In brief, despite the importance of the social costs of Alzheimer’s disease, there is still a lack of evidence about the consequences of excluding social costs in economic evaluations in such a population. Societal perspective is habitually recommended in the literature, since it provides comparatively a wider outlook. In fact, national guidelines of many countries recommend the inclusion of societal perespective (Austria, Denmark, France, The Netherland, Norway, Portugal, Spain and Sweden) and both perspectives (Italy, Russia, Slovak Public, Slovenia and Switzerland). Other countries recommend health care funder (USA, Scotland, Poland, Ireland, Germany, Finland, England and Wales, Croatia, Czech Republic, Canada, Belgium, Baltic states and Australia) but in many of them the possibility of including societal perspective in the analysis is comtemplated when being relevant. Broadly, this study contributes to the existing literature by performing an analysis of whether the inclusion of a societal perspective in economic evaluations alters results and conclusions in the specific area of Alzheimer’s disease.
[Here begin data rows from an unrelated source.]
(* ===== verification/SolSwap.v ===== *)
(** * SolSwap: the automated market maker

    Models [src/defi/solswap/program/src/lib.rs]: the pool with its reserves and
    its liquidity (LP) tokens, the arithmetic of swaps, deposits and
    withdrawals, the integer square root, the base-58 encoder of the events, and
    the four instructions.  The events themselves are log output. *)

From Stdlib Require Import Strings.Byte Strings.String.
From S2P Require Import Prelude Borsh Accounts System Invoke Execution Records.
Open Scope Z_scope.

(** ** Data *)

Inductive SwapDirection := AtoB | BtoA.
#[global] Instance SwapDirection_eq_dec : EqDecision SwapDirection.
Proof. solve_decision. Defined.

Record PoolState := mkPoolState {
  po_is_initialized : bool;
  po_bump : Z;
  po_token_a_mint : Pubkey;
  po_token_b_mint : Pubkey;
  po_token_a_reserve : Z;
  po_token_b_reserve : Z;
  po_lp_mint : Pubkey;
  po_lp_supply : Z;
  po_fee_numerator : Z;
  po_fee_denominator : Z;
  po_protocol_fee_numerator : Z;
  po_authority : Pubkey;
  po_cumulative_volume_a : Z;
  po_cumulative_volume_b : Z;
}.

Definition PoolState_LEN : Z := 1 + 1 + 32 + 32 + 8 + 8 + 32 + 8 + 8 + 8 + 8 + 32 + 16 + 16.

Inductive SwapInstruction :=
| InitializePool (fee_numerator fee_denominator protocol_fee_numerator : Z)
| AddLiquidity (amount_a amount_b min_lp_tokens : Z)
| RemoveLiquidity (lp_amount min_amount_a min_amount_b : Z)
| Swap (amount_in minimum_amount_out : Z) (swap_direction : SwapDirection).

Inductive SwapError :=
| AlreadyInitialized | NotInitialized | InvalidFeeConfig | ZeroDeposit | ZeroSwapInput | SlippageExceeded | ZeroLpBurn
| InsufficientLpBalance | EmptyReserves | MathOverflow | IdenticalMints | BadAccountOwner | InsufficientLpMinted.

(** [BadAccountOwner] is [SwapError::InvalidAccountOwner]. *)
Definition into (e : SwapError) : InstructionError :=
  Custom match e with
  | AlreadyInitialized => 0 | NotInitialized => 1 | InvalidFeeConfig => 2 | ZeroDeposit => 3 | ZeroSwapInput => 4
  | SlippageExceeded => 5 | ZeroLpBurn => 6 | InsufficientLpBalance => 7 | EmptyReserves => 8 | MathOverflow => 9
  | IdenticalMints => 10 | BadAccountOwner => 11 | InsufficientLpMinted => 12
  end.

#[global] Instance PoolState_well_typed : WellTyped PoolState := fun p =>
  is_u8 (po_bump p) /\ is_pubkey (po_token_a_mint p) /\ is_pubkey (po_token_b_mint p) /\ is_u64 (po_token_a_reserve p) /\
  is_u64 (po_token_b_reserve p) /\ is_pubkey (po_lp_mint p) /\ is_u64 (po_lp_supply p) /\ is_u64 (po_fee_numerator p) /\
  is_u64 (po_fee_denominator p) /\ is_u64 (po_protocol_fee_numerator p) /\ is_pubkey (po_authority p) /\
  is_u128 (po_cumulative_volume_a p) /\ is_u128 (po_cumulative_volume_b p).
#[global] Instance SwapInstruction_well_typed : WellTyped SwapInstruction := fun i =>
  match i with
  | InitializePool a b c | AddLiquidity a b c | RemoveLiquidity a b c => is_u64 a /\ is_u64 b /\ is_u64 c
  | Swap a b _ => is_u64 a /\ is_u64 b
  end.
Thus, our findings suggest that not considering the social costs of diseases such as Alzheimer’s would lead to materially relevant information not being given to decision-makers. In addition, for the perspective to be truly social, the loss of health due to the overload that informal care can cause should also be considered. The figures shown can illustrate that the adoption of a social perspective can be crucial in making accurate decisions in relation to public financing allocation as well as pricing innovative health interventions in the context of Alzheimer’s disease.